Here is a block of entries. Write out its lines exactly, from the first through the one containing "then Some (epoch".

*** Opening The data ***

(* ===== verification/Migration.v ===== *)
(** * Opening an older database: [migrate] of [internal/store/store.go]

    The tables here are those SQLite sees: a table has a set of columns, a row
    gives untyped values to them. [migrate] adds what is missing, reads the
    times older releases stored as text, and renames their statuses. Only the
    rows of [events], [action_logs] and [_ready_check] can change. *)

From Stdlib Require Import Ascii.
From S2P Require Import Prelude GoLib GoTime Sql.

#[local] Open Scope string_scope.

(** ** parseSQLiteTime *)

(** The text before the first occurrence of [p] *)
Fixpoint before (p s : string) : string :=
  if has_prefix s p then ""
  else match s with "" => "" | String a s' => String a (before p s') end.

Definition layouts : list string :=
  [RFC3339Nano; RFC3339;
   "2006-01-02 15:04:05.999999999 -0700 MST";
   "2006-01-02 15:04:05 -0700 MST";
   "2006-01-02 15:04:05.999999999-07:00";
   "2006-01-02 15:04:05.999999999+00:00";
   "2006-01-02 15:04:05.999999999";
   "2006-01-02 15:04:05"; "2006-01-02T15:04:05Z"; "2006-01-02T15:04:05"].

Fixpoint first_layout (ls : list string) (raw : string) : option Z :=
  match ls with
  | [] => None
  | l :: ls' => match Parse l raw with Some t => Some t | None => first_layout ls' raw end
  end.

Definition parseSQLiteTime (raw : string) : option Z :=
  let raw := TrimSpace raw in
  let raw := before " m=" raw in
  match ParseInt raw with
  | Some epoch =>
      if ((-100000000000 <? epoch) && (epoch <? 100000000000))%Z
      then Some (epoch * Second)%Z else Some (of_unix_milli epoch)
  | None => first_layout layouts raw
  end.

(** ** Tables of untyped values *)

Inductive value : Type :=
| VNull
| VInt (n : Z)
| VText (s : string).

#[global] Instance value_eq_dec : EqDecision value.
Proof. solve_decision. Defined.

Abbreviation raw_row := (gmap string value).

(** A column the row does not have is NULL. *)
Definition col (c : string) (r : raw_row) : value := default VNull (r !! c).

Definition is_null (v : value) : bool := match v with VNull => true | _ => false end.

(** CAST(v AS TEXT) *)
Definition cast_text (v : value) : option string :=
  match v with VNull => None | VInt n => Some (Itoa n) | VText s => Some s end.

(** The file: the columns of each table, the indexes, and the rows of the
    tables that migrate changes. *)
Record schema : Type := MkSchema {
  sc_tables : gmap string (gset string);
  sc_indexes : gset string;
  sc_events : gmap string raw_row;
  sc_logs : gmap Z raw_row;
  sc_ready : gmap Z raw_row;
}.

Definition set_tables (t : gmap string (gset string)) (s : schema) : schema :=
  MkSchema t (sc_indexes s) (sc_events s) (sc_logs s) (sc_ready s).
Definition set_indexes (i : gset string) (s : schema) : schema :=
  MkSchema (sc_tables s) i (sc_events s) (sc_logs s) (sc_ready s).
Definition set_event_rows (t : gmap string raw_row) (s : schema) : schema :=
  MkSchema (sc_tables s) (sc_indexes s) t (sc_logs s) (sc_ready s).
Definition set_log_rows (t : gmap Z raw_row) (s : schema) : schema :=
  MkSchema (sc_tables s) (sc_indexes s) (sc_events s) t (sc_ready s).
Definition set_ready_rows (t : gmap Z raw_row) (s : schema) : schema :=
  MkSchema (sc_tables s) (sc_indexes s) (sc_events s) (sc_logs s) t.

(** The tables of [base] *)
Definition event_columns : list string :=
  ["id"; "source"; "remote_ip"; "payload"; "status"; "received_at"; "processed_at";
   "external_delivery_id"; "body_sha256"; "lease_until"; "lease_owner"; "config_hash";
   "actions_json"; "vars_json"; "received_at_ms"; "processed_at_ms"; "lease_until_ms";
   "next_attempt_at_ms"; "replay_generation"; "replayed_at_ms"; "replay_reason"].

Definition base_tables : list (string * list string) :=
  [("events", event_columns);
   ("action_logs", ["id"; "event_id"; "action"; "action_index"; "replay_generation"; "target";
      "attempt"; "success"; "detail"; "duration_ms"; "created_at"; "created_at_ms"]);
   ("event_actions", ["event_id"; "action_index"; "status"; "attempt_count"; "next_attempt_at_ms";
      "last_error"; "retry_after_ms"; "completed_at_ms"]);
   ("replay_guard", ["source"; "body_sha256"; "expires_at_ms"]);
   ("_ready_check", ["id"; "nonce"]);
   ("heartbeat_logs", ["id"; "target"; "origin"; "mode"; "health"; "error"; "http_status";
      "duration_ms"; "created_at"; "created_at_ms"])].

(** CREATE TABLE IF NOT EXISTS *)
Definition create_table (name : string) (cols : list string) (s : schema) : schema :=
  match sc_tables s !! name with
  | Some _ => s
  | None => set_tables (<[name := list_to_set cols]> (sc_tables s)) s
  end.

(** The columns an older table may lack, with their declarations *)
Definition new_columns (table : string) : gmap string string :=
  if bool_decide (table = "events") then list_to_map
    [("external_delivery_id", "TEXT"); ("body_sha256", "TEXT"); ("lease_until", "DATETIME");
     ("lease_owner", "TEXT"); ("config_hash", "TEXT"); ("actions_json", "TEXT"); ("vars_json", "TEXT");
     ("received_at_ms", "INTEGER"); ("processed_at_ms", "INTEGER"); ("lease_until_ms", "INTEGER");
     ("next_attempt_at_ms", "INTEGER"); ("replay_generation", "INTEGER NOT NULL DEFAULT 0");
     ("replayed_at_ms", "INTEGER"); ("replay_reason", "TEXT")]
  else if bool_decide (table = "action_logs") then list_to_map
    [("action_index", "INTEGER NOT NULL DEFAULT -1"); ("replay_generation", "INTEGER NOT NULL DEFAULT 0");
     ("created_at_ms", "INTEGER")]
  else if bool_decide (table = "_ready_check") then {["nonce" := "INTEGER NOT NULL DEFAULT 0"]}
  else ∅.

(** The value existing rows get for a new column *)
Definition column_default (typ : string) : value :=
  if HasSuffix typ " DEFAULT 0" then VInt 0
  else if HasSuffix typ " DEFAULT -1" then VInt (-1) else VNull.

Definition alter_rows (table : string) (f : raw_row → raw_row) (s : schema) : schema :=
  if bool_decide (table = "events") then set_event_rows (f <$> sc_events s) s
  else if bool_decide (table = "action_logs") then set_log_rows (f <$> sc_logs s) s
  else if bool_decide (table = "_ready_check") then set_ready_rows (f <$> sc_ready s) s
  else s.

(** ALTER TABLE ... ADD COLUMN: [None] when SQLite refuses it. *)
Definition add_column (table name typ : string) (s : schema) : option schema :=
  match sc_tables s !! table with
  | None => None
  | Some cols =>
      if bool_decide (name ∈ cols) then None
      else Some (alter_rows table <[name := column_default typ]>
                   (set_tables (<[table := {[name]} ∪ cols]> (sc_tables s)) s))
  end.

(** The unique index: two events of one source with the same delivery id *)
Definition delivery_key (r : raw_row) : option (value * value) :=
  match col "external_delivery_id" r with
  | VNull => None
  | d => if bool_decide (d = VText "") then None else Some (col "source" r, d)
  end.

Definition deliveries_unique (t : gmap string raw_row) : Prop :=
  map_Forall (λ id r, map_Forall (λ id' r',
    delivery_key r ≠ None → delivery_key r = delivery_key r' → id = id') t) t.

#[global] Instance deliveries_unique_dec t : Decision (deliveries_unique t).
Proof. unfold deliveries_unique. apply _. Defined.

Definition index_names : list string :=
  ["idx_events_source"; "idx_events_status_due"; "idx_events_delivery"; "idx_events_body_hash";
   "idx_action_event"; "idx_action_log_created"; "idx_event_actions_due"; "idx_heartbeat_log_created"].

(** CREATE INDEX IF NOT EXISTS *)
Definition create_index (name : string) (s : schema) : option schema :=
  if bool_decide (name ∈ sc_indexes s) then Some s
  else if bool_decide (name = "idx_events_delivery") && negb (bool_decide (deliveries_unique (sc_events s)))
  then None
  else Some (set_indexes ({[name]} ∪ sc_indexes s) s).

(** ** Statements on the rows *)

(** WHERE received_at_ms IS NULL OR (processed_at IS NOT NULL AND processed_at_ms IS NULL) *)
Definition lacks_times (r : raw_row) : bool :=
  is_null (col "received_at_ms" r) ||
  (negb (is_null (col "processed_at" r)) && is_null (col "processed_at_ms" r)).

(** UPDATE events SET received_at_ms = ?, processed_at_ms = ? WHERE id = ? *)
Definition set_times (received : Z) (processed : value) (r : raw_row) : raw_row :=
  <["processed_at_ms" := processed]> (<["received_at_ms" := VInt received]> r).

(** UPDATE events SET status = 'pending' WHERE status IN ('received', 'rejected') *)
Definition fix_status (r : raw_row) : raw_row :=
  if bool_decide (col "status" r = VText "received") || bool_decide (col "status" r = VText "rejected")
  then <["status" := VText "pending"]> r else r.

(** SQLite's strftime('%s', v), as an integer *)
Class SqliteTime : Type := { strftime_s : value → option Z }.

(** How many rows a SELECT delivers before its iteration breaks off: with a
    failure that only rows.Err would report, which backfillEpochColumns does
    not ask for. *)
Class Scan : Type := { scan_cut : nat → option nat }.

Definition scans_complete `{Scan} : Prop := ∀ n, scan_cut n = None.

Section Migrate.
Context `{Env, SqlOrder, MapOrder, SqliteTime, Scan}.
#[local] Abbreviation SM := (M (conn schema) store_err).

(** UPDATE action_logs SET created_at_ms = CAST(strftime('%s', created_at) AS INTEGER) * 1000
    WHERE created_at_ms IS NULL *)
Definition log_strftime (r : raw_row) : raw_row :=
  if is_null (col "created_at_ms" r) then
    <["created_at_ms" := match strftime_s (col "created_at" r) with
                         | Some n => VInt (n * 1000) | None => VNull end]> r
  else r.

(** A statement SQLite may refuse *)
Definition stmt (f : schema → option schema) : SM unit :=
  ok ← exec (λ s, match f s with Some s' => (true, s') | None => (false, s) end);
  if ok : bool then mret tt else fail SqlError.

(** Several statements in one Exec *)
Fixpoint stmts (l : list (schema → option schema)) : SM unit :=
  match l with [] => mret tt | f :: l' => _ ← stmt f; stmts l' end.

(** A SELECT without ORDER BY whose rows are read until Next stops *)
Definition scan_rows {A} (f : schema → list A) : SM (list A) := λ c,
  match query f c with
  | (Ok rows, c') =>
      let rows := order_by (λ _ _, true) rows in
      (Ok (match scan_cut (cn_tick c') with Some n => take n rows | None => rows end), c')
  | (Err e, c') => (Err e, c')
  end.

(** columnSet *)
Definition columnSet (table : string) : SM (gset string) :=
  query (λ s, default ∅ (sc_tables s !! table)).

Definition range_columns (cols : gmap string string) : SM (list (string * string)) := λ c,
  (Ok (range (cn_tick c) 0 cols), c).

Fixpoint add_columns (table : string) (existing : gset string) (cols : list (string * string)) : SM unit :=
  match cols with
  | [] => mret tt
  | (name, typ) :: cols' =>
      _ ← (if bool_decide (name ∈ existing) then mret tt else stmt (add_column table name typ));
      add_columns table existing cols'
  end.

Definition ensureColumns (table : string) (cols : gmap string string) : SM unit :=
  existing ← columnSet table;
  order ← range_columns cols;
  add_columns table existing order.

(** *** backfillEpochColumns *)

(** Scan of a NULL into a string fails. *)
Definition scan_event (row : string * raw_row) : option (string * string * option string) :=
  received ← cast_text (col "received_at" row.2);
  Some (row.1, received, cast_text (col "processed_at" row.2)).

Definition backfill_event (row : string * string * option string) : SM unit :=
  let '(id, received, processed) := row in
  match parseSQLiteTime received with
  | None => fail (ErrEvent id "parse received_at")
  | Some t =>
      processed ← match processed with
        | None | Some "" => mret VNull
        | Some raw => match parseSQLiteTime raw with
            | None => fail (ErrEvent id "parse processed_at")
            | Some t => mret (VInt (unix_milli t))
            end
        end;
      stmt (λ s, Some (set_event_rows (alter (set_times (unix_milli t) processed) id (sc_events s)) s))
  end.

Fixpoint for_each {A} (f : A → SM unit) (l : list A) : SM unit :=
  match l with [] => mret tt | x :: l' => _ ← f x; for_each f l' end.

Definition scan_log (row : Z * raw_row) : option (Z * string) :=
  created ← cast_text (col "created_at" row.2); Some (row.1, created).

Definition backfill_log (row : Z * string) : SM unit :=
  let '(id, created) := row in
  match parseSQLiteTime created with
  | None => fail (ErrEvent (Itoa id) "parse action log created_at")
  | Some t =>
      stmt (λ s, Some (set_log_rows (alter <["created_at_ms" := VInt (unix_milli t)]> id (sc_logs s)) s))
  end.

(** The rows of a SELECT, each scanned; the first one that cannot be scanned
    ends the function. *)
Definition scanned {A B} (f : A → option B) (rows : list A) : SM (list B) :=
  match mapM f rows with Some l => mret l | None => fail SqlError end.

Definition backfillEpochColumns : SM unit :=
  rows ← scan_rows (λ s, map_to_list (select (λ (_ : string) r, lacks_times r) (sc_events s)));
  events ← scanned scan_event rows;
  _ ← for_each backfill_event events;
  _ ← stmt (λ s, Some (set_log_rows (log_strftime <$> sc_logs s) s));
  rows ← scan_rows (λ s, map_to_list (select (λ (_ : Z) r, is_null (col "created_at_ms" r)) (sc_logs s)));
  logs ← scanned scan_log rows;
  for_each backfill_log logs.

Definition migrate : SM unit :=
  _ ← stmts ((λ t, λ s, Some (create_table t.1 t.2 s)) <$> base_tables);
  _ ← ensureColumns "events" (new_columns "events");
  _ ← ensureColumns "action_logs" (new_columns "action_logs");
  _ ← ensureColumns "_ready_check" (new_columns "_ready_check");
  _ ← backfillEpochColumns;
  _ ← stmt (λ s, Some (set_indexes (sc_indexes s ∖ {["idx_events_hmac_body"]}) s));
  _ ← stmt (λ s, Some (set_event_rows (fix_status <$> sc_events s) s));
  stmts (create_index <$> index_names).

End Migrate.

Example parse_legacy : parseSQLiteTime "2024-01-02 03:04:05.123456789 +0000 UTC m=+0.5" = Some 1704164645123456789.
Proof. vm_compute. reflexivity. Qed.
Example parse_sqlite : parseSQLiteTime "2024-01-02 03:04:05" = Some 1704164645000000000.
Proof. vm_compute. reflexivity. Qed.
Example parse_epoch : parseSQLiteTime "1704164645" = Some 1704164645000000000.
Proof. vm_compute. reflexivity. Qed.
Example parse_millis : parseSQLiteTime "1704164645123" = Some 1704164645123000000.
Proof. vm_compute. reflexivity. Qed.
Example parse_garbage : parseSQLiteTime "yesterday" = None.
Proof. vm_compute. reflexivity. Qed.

*** Closing The data ***

Answer section:
(* ===== verification/Migration.v ===== *)
(** * Opening an older database: [migrate] of [internal/store/store.go]

    The tables here are those SQLite sees: a table has a set of columns, a row
    gives untyped values to them. [migrate] adds what is missing, reads the
    times older releases stored as text, and renames their statuses. Only the
    rows of [events], [action_logs] and [_ready_check] can change. *)

From Stdlib Require Import Ascii.
From S2P Require Import Prelude GoLib GoTime Sql.

#[local] Open Scope string_scope.

(** ** parseSQLiteTime *)

(** The text before the first occurrence of [p] *)
Fixpoint before (p s : string) : string :=
  if has_prefix s p then ""
  else match s with "" => "" | String a s' => String a (before p s') end.

Definition layouts : list string :=
  [RFC3339Nano; RFC3339;
   "2006-01-02 15:04:05.999999999 -0700 MST";
   "2006-01-02 15:04:05 -0700 MST";
   "2006-01-02 15:04:05.999999999-07:00";
   "2006-01-02 15:04:05.999999999+00:00";
   "2006-01-02 15:04:05.999999999";
   "2006-01-02 15:04:05"; "2006-01-02T15:04:05Z"; "2006-01-02T15:04:05"].

Fixpoint first_layout (ls : list string) (raw : string) : option Z :=
  match ls with
  | [] => None
  | l :: ls' => match Parse l raw with Some t => Some t | None => first_layout ls' raw end
  end.

Definition parseSQLiteTime (raw : string) : option Z :=
  let raw := TrimSpace raw in
  let raw := before " m=" raw in
  match ParseInt raw with
  | Some epoch =>
      if ((-100000000000 <? epoch) && (epoch <? 100000000000))%Z
      then Some (epoch * Second)%Z else Some (of_unix_milli epoch)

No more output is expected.